FQ2_one, FQ2_zero = FQ2(1, 0), FQ2(0, 0)  # FQ2单位元、零元
FQ4_one, FQ4_zero = FQ4(FQ2_one, FQ2_zero), FQ4()  # FQ4单位元、零元
FQ12_one = FQ12(FQ4_one, FQ4_zero, FQ4_zero)  # FQ12单位元
P1 = ECC_Point(FQ(x_p1), FQ(y_p1))  # 群G1的生成元
P2 = ECC_Point(FQ2(*x_p2[::-1]), FQ2(*y_p2[::-1]))  # 群G2的生成元
_b1, _b2 = FQ(5), FQ2(0, 5)  # b2=βb=(1,0)*5
alpha1 = 0X3F23EA58E5720BDB843C6CFA9C08674947C5C86E0DDD04EDA91D8354377B698B  # -2^((q - 1)/12)
alpha2 = 0XF300000002A3A6F2780272354F8B78F4D5FC11967BE65334  # -2^((q - 1)/6)
alpha3 = 0X6C648DE5DC0A3F2CF55ACC93EE0BAF159F9D411806DC5177F5B21FD3DA24D011  # -2^((q - 1)/4)
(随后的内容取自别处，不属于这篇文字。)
(** The bytes of a vector register. *)
Definition vec_bytes (t : target) (x : Z) : option (list Z) :=
  if vec_width x =? 16 then read_xmm t (x - X86_REG_XMM0) else read_ymm t (x - X86_REG_YMM0).
Lemma vec_bytes_spec t x bs :
  target_ok t → vec_width x ≠ 0 → vec_bytes t x = Some bs →
  Z.of_nat (length bs) = vec_width x ∧ loc_value t (KREG, x) = Some (le bs).
Proof.
  intros Ht Hw E. split.
  2: { unfold loc_value, reg_value. simpl. unfold vec_bytes in E.
       destruct (vec_width_cases x) as [?|[[Ew _]|[Ew _]]]; [done|..]; rewrite Ew in E |- *; simpl in E |- *; by rewrite E. }
  assert (∀ idx n bs, 16 <= idx → 0 <= n → dfp_read_hi16 t idx n = Some bs → Z.of_nat (length bs) = n) as Hhi.
  { intros idx n l ? ? H. pose proof (ok_hi16 t Ht). unfold dfp_read_hi16, ASMTEST_HI16_STRIDE in H.
    destruct (Z.eqb_spec (t_hi16 t) 0); [done|]. destruct (t_xs t) as [xs|]; [|done].
    destruct (Z.ltb_spec (Z.of_nat (length xs)) (t_hi16 t + (idx - 16) * 64 + n)); [done|].
    injection H as <-. unfold part. rewrite length_take, length_drop. lia. }
  assert (∀ idx l, 0 <= idx < 16 → read_xmm t idx = Some l → length l = 16%nat) as Hlo.
  { intros idx l ? H. unfold read_xmm in H. destruct (Z.ltb_spec idx 0), (Z.ltb_spec 31 idx), (Z.leb_spec 16 idx); try lia.
    simpl in H. destruct (t_fp t) as [[xmm mx]|] eqn:Ef; [|done]. injection H as <-.
    destruct (ok_fp t Ht _ _ Ef) as [L _]. unfold part. rewrite length_take, length_drop. lia. }
  unfold vec_bytes in E. destruct (vec_width_cases x) as [?|[[Ew Hx]|[Ew Hx]]]; [done|..]; rewrite Ew in E |- *; simpl in E.
  - destruct (decide (x - X86_REG_XMM0 < 16)); [erewrite Hlo; [done|..]; [|exact E]; lia|].
    unfold read_xmm in E. destruct (Z.ltb_spec (x - X86_REG_XMM0) 0), (Z.ltb_spec 31 (x - X86_REG_XMM0)), (Z.leb_spec 16 (x - X86_REG_XMM0));
      try lia. simpl in E. eapply Hhi; [|done|exact E]. lia.
  - unfold read_ymm in E. set (idx := x - X86_REG_YMM0) in *.
    destruct (Z.ltb_spec idx 0), (Z.ltb_spec 31 idx); try lia. simpl in E. destruct (Z.leb_spec 16 idx).
    + eapply Hhi; [|done|exact E]. lia.
    + destruct (read_xmm t idx) as [lo|] eqn:El; [|done]. injection E as <-. rewrite length_app, length_ymm_high by lia.
      rewrite (Hlo idx lo) by (done || lia). done.
Qed.

Lemma part_app w bs : part (w ++ bs) (Z.of_nat (length w)) (Z.of_nat (length bs)) = bs.
Proof. unfold part. rewrite !Nat2Z.id, drop_app_length. by apply take_ge. Qed.

(** A register record is measured by its fill. *)
Lemma fill_reg_spec v t regs r :
  target_ok t → t_regs t = Some regs → caps_ok v → kind r = AT_LOC_REG → value_valid r = false → wide r = false →
  filled v t r (fill_reg_value v t regs r).
Proof.
  intros Ht Hregs Hc Hk Hv Hwd. unfold fill_reg_value. destruct (Z.eqb_spec (vec_width (reg r)) 0) as [Hw|Hw].
  - destruct (gp_value regs (reg r)) as [x|] eqn:Ex; [|by apply filled_none].
    split_and!; simpl; try done; [intros E; simpl in E; congruence|].
    intros k b Hkk. unfold rec_val, read_keys in *. simpl in *. rewrite Hk, Hwd in *.
    destruct (reg_slice (reg r)) as [[[c off] len]|] eqn:Es; intros [= <-].
    + pose proof (reg_slice_spec (reg r)) as S. rewrite Es in S. destruct S as (_ & _ & ? & ? & ? & _).
      destruct (slice_key _ c off len len k Es ltac:(lia) Hkk) as (K1 & K2 & _).
      destruct (alias_shape_slice _ _ _ _ Es) as (_ & _ & _ & Hg). destruct (Hg regs) as [Eg _].
      unfold loc_value. rewrite K1, K2, Hregs. simpl. by rewrite <-Eg, Ex.
    + apply list_elem_of_singleton in Hkk as ->. unfold loc_value, reg_value. simpl. by rewrite Hw, Hregs.
  - pose proof (vec_width_slice _ Hw) as Es. cbn [reg set_size]. fold (vec_bytes t (reg r)).
    destruct (vec_bytes t (reg r)) as [bs|] eqn:Eb; [|by apply filled_none].
    destruct (vec_bytes_spec t _ bs Ht Hw Eb) as [Hl Hloc].
    assert (16 <= vec_width (reg r) <= 32) by (pose proof (vec_width_cases (reg r)); lia).
    destruct (Z.leb_spec (vec_width (reg r)) 8); [lia|].
    destruct (stash_spec v (set_size r (vec_width (reg r))) bs Hc ltac:(lia) Hv) as (v' & r' & -> & G & S & _ & Hr).
    destruct Hr as [-> | (-> & Ew & Eo)].
    + unfold filled. simpl. split_and!; try done; by apply no_value_meas.
    + unfold filled. cbn [fst snd]. split_and!; try apply G; try apply S; simpl; try done.
      * intros _ _. simpl in Eo |- *. rewrite Eo, Ew, length_app. split_and!; lia.
      * intros k b Hkk. unfold rec_val, read_keys in *. simpl in *. rewrite Hk, Es in *. simpl in *.
        apply list_elem_of_singleton in Hkk as ->. rewrite Eo, Ew, <-Hl, part_app. by intros [= <-].
Qed.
alpha4 = 0XF300000002A3A6F2780272354F8B78F4D5FC11967BE65333  # -2^((q - 1)/3)
alpha5 = 0X2D40A38CF6983351711E5F99520347CC57D778A9F8FF4C8A4C949C7FA2A96686
_2_inv = 0X5B2000000151D378EB01D5A7FAC763A290F949A58D3D776DF2B7CD93F1A8A2BF  # 1/2
_3div2 = 0X5B2000000151D378EB01D5A7FAC763A290F949A58D3D776DF2B7CD93F1A8A2C0  # 3/2
R_ate_a_NAF = '0100000000000000000000000000000000000010001020200020200101000020'  # a=6t+2的二进制非相邻表示(2-NAF)（去首10）
hlen = 320  # 8 * ceil(5 * log(N, 2) / 32)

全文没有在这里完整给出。